O PS apresentou entretanto algumas propostas de alteração ao diploma do governo mas ficam muito aquém das exigências de bloquistas e comunistas. Em causa está, por exemplo, o alargamento do tempo de período experimental dos atuais 90 para 180 dias para jovens no primeiro emprego e desempregados de longa duração, uma medida que as bancadas mais à esquerda consideram inaceitável e que o PS não altera, introduzindo apenas um mecanismo travão que impede os empregadores de fazer um recurso abusivo a este tipo de contratação.
Este é um tema que deverá estender-se por semanas, após o reinício dos trabalhos parlamentares, e que promete marcar o final da legislatura entre os partidos da geringonça. E não só. O BE já avisou que a avaliação que fará destes quatro anos está, em boa medida, condicionada ao desfecho deste processo. Para já, as posições de socialistas e sociais-democratas estão mais próximas, tornando a revisão das leis laborais uma provável matéria de entendimento do Bloco Central - o que aliás está longe de ser um facto inédito da presente legislatura.

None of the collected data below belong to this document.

(** The loop on a history whose timestamps all convert. *)
Lemma history_loop_dated (git_url : string) (years_back : Z) (st : LoopState)
    (commits : list GitCommit) :
  Forall (dated E) commits →
  history_loop E git_url years_back st commits =
  Ok {| commits_data := commits_data st ++ exported E years_back commits;
        parsed_url := match exported E years_back commits with
                      | [] => parsed_url st
                      | _ => Some (url_path E git_url)
                      end |}.
Proof.
  intros Hdated. revert st.
  induction Hdated as [|c commits [date Hdate] _ IH]; intros st.
  - cbn. rewrite app_nil_r. by destruct st.
  - cbn [history_loop]. rewrite exported_cons.
    unfold history_step, in_window. rewrite Hdate. cbn [mbind result_bind].
    destruct (date <? start_date E years_back) eqn:Hold;
      cbn [mbind result_bind].
    + apply IH.
    + rewrite IH. cbn [commits_data parsed_url]. f_equal. f_equal.
      * by rewrite <- app_assoc.
      * by destruct (exported E years_back commits).
Qed.

Lemma exported_nil_iff (years_back : Z) (commits : list GitCommit) :
  exported E years_back commits = [] ↔
  ∀ c, c ∈ commits → in_window E years_back c = None.
Proof.
  induction commits as [|c commits IH].
  - split; [|done]. intros _ c Hc. by apply elem_of_nil in Hc.
  - rewrite exported_cons.
    destruct (in_window E years_back c) as [date|] eqn:Hc.
    + split; [done|]. intros Hall.
      specialize (Hall c (list_elem_of_here _ _)). congruence.
    + rewrite IH. split.
      * intros Hall c' Hc'. apply elem_of_cons in Hc' as [->|Hc']; auto.
      * intros Hall c' Hc'. apply Hall. by apply list_elem_of_further.
Qed.

Lemma exported_hashes (years_back : Z) (commits : list GitCommit) :
  commit_hash <$> exported E years_back commits =
  hexsha <$> filter (λ c, is_Some (in_window E years_back c)) commits.
Proof.
  induction commits as [|c commits IH]; [done|].
  rewrite exported_cons, filter_cons.
  destruct (in_window E years_back c) as [date|] eqn:Hc.
  - rewrite decide_True by (by eexists).
    rewrite !fmap_cons, <- IH. f_equal.
    unfold make_info. by destruct (tree c) as [[??]|].
  - rewrite decide_False; [exact IH|]. by intros [??].
Qed.

Lemma elem_of_exported (years_back : Z) (commits : list GitCommit)
    (info : CommitInfo) :
  info ∈ exported E years_back commits ↔
  ∃ c date, c ∈ commits ∧ in_window E years_back c = Some date ∧
            info = make_info E c date.
Proof.
  unfold exported. rewrite list_elem_of_omap. split.
  - intros (c & Hc & Hinfo).
    destruct (in_window E years_back c) as [date|] eqn:Hw; [|done].
    cbn in Hinfo. exists c, date. by simplify_eq.
  - intros (c & date & Hc & Hw & ->). exists c. by rewrite Hw.
Qed.

Lemma extract_commit_history_dated (git_url : string) (years_back : Z)
    (commits : list GitCommit) :
  Forall (dated E) commits →
  extract_commit_history E git_url years_back commits =
  match exported E years_back commits with
  | [] => Failed UnboundLocalError
  | data => Returned (json_output_file (url_path E git_url), data)
  end.
Proof.
  intros Hdated. unfold extract_commit_history.
  rewrite history_loop_dated by done. cbn [commits_data parsed_url app].
  by destruct (exported E years_back commits).
Qed.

Já em fase final de redação estão as propostas da Comissão Eventual para o Reforço da Transparência no Exercício de Funções Públicas, que tem de ir a votação final global. Mas falta definir os contornos da futura Entidade da Transparência, o organismo que vai receber e fiscalizar as declarações de património e rendimentos dos políticos e de altos titulares de cargos públicos.
Já quanto aos inquéritos parlamentares em curso, com o relatório final da comissão parlamentar de inquérito ao pagamento de rendas excessivas aos produtores de eletricidade já votado, sobram duas comissões para fechar em junho e julho. Não é coisa pouca - falta finalizar a comissão que está a averiguar as responsabilidades políticas do furto do material militar em Tancos, bem como a comissão parlamentar de inquérito à recapitalização da Caixa Geral de Depósitos e à gestão do banco.